Caspase-1 is activated during infection of macrophages infected with Salmonella. (A and B) LPS-activated murine peritoneal macrophages were infected with S. typhimurium C5. After 10 min (lane 2), 25 min (lane 3), 40 min (lane 4), and 70 min (lane 5) of infection, cell lysates were resolved on an 15% SDS/PAGE gel and immunoblotted with either an anti-caspase-1 antibody (A) or an anti-IL-1β antibody (B). As a control, macrophages were infected with the sipB mutant ST100 for 70 min (lane 1 in each gel) and processed in parallel.
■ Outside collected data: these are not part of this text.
(** X5: in the tree state every frame scales the camera height by
    [1 - delta/2]: after [n] frames at a constant [delta] the height is
    [y * (1 - delta * 0.5)^n], which for [0 <= delta <= 2] is no further
    from 0 than [y]. *)
Theorem rig_height_decays_in_tree_state :
  forall (n k : nat) (d x y z : R),
    Rig.run (steady TREE_SHAPE d k n) (x, y, z) = (x, y * (1 - d * 0.5) ^ n, z)
    /\ (0 <= d <= 2 -> Rabs (y * (1 - d * 0.5) ^ n) <= Rabs y).
Proof.
  intros n k d x y z. split.
  - revert k y. induction n as [|n IH]; intros k y.
    + cbn. vec3_eq.
    + rewrite steady_S. cbn [Rig.run fold_left].
      rewrite rig_useFrame_tree.
      change (fold_left _ ?l ?s) with (Rig.run l s).
      rewrite IH, <- tech_pow_Rmult. vec3_eq.
  - intros Hd. rewrite Rabs_mult.
    assert (Hp : Rabs ((1 - d * 0.5) ^ n) <= 1).
    { rewrite <- RPow_abs.
      apply Rle_trans with (1 ^ n); [|rewrite pow1; lra].
      apply pow_incr. split; [apply Rabs_pos|].
      apply Rabs_le. lra. }
    pose proof (Rabs_pos y). nra.
Qed.

(** Sixty frames of 16 ms from a camera raised to height 4. *)
Lemma rig_height_decays_in_tree_state_witness :
  0 <= 0.016 <= 2
  /\ Rabs (4 * (1 - 0.016 * 0.5) ^ 60) <= Rabs 4.
Proof.
  assert (H : 0 <= 0.016 <= 2) by lra.
  split; [exact H|].
  exact (proj2 (rig_height_decays_in_tree_state 60 0 0.016 0 4 30) H).
Defined.

(* ===================================================================== *)
(** * Further properties of the progress update *)
(* ===================================================================== *)

Section ProgressSteps.

Lemma steady_app (ts : TreeState) (d : R) (k n m : nat) :
  steady ts d k (n + m) = steady ts d k n ++ steady ts d (k + n) m.
Proof. unfold steady. rewrite seq_app, map_app. reflexivity. Qed.

Lemma steady_tree (ts : TreeState) (d : R) (k n : nat) :
  Forall (fun f => frameTree f = ts) (steady ts d k n).
Proof.
  revert k. induction n as [|n IH]; intros k; [constructor|].
  rewrite steady_S. constructor; [reflexivity | apply IH].
Qed.

Lemma updateProgress_at_target (type : Ornaments.Kind) (T d : R) :
  Ornaments.updateProgress type T d T = T.
Proof.
  unfold Ornaments.updateProgress, MathUtils.lerp.
  destruct (Rlt_dec _ _); [reflexivity | ring].
Qed.

Lemma updateProgress_snap (type : Ornaments.Kind) (T d p : R) :
  Rabs (T - p) < 0.001 -> Ornaments.updateProgress type T d p = T.
Proof.
  intros H. unfold Ornaments.updateProgress.
  rewrite Rabs_minus_sym in H.
  destruct (Rlt_dec _ _); [reflexivity | contradiction].
Qed.

(** A frame shrinks the gap to the target by [1 - delta * lerpSpeed], or
    closes it. *)
Lemma updateProgress_gap (type : Ornaments.Kind) (T d p : R) :
  0 <= d * Ornaments.lerpSpeed type <= 1 ->
  Rabs (T - Ornaments.updateProgress type T d p)
  <= (1 - d * Ornaments.lerpSpeed type) * Rabs (T - p).
Proof.
  intros Hd. unfold Ornaments.updateProgress, MathUtils.lerp.
  pose proof (Rabs_pos (T - p)) as Hpos.
  destruct (Rlt_dec _ _).
  - replace (T - T) with 0 by ring. rewrite Rabs_R0. nra.
  - replace (T - _) with ((1 - d * Ornaments.lerpSpeed type) * (T - p)) by ring.
    rewrite Rabs_mult, Rabs_pos_eq; lra.
Qed.

Lemma ornaments_steady_gap (type : Ornaments.Kind) (data : list DualPosition)
    (ts : TreeState) (d : R) (n k : nat) (p : R) (mesh : Ornaments.InstancedMesh) :
  0 <= d * Ornaments.lerpSpeed type <= 1 ->
  Rabs (target_of ts
        - Ornaments.progressRef
            (Ornaments.run type data (steady ts d k n)
               (Ornaments.mkState p (Some mesh))))
  <= Rabs (target_of ts - p) * (1 - d * Ornaments.lerpSpeed type) ^ n.
Proof.
  intros Hd. revert k p mesh. induction n as [|n IH]; intros k p mesh.
  - cbn. lra.
  - rewrite steady_S. cbn [Ornaments.run fold_left].
    change (fold_left _ ?l ?s) with (Ornaments.run type data l s).
    cbn [Ornaments.useFrame Ornaments.meshRef frameTree delta Ornaments.progressRef].
    eapply Rle_trans; [apply IH|].
    pose proof (updateProgress_gap type (target_of ts) d p Hd) as Hg.
    assert (Hpow : 0 <= (1 - d * Ornaments.lerpSpeed type) ^ n)
      by (apply pow_le; lra).
    rewrite <- tech_pow_Rmult.
    pose proof (Rabs_pos (target_of ts - p)). nra.
Qed.

Lemma ornaments_run_at_target (type : Ornaments.Kind) (data : list DualPosition)
    (ts : TreeState) (frames : list Frame) (s : Ornaments.State) :
  Forall (fun f => frameTree f = ts) frames ->
  Ornaments.progressRef s = target_of ts ->
  Ornaments.progressRef (Ornaments.run type data frames s) = target_of ts.
Proof.
  intros Hfs. revert s.
  induction Hfs as [|f frames Hf _ IH]; intros s Hs; [exact Hs|].
  cbn. apply IH. destruct s as [p [mesh|]]; [|exact Hs].
  rewrite ornaments_useFrame_progress, Hf. cbn in Hs. rewrite Hs.
  apply updateProgress_at_target.
Qed.

Lemma foliage_run_at_target (ts : TreeState) (frames : list Frame)
    (s : Foliage.State) :
  Forall (fun f => frameTree f = ts) frames ->
  Foliage.progressRef s = target_of ts ->
  Foliage.progressRef (Foliage.run frames s) = target_of ts.
Proof.
  intros Hfs. revert s.
  induction Hfs as [|f frames Hf _ IH]; intros s Hs; [exact Hs|].
  cbn. apply IH. destruct s as [p [u|]]; [|exact Hs].
  rewrite foliage_useFrame_mounted. cbn in Hs |- *. rewrite Hf, Hs.
  unfold MathUtils.lerp. ring.
Qed.

Lemma pow_0976_300_snap : (1 - 0.016 * 1.5) ^ 300 < 0.001.
Proof.
  assert (H : 1000 * IZR 122 ^ 300 < IZR 125 ^ 300).
  { rewrite !pow_IZR, <- mult_IZR. apply IZR_lt. vm_compute. reflexivity. }
  replace (1 - 0.016 * 1.5) with (IZR 122 * / IZR 125) by lra.
  rewrite Rpow_mult_distr, pow_inv.
  assert (HQ : 0 < IZR 125 ^ 300) by (apply pow_lt; lra).
  set (P := IZR 122 ^ 300) in *. set (Q := IZR 125 ^ 300) in *.
  apply (Rmult_lt_reg_r Q); [lra|].
  rewrite Rmult_assoc, Rinv_l; lra.
Qed.

End ProgressSteps.

(** X6: a group whose progress already equals the target stays there:
    any run of frames rendered with one tree state, whatever their deltas,
    leaves the progress of the foliage and of either ornament kind at that
    state's target. *)
Theorem progress_at_target_is_fixed :
  forall (ts : TreeState) (frames : list Frame),
    Forall (fun f => frameTree f = ts) frames ->
    (forall s : Foliage.State,
        Foliage.progressRef s = target_of ts ->
        Foliage.progressRef (Foliage.run frames s) = target_of ts)
    /\ (forall (type : Ornaments.Kind) (data : list DualPosition)
               (s : Ornaments.State),
           Ornaments.progressRef s = target_of ts ->
           Ornaments.progressRef (Ornaments.run type data frames s) = target_of ts).
Proof.
  intros ts frames Hfs. split.
  - intros s. apply foliage_run_at_target, Hfs.
  - intros type data s. apply ornaments_run_at_target, Hfs.
Qed.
Both caspase-1 and its specific substrate IL-1β undergo catalytic maturation within 10 min of infection with mature forms accumulating throughout the course of infection observed.

Figure 6

Caspase-1 is essential for the induction of apoptosis. (A) Protection by YVAD of RAW264.7 macrophages from Salmonella-induced cell death. At 1 hr before infection with S. typhimurium SL1344 at an moi of either 100:1 (1 and 2) or 50:1 (3 and 4), cells were preincubated with 50 μM Ac-YVAD-CMK (2 and 4) or media alone (1 and 3). The presence of the caspase-1 inhibitor led to a decrease in cytotoxicity. (B) Caspase-1 is necessary for Salmonella-induced cytotoxicity. Peritoneal macrophages from either wild-type or caspase-1 −/− mice were infected for 8 hr with S. typhimurium SL1344 or BJ66. SL1344 killed the macrophages from the wild-type mice, whereas neither SL1344 nor BJ66 were able to kill macrophages lacking caspase-1. The means and SDs of three experiments are shown.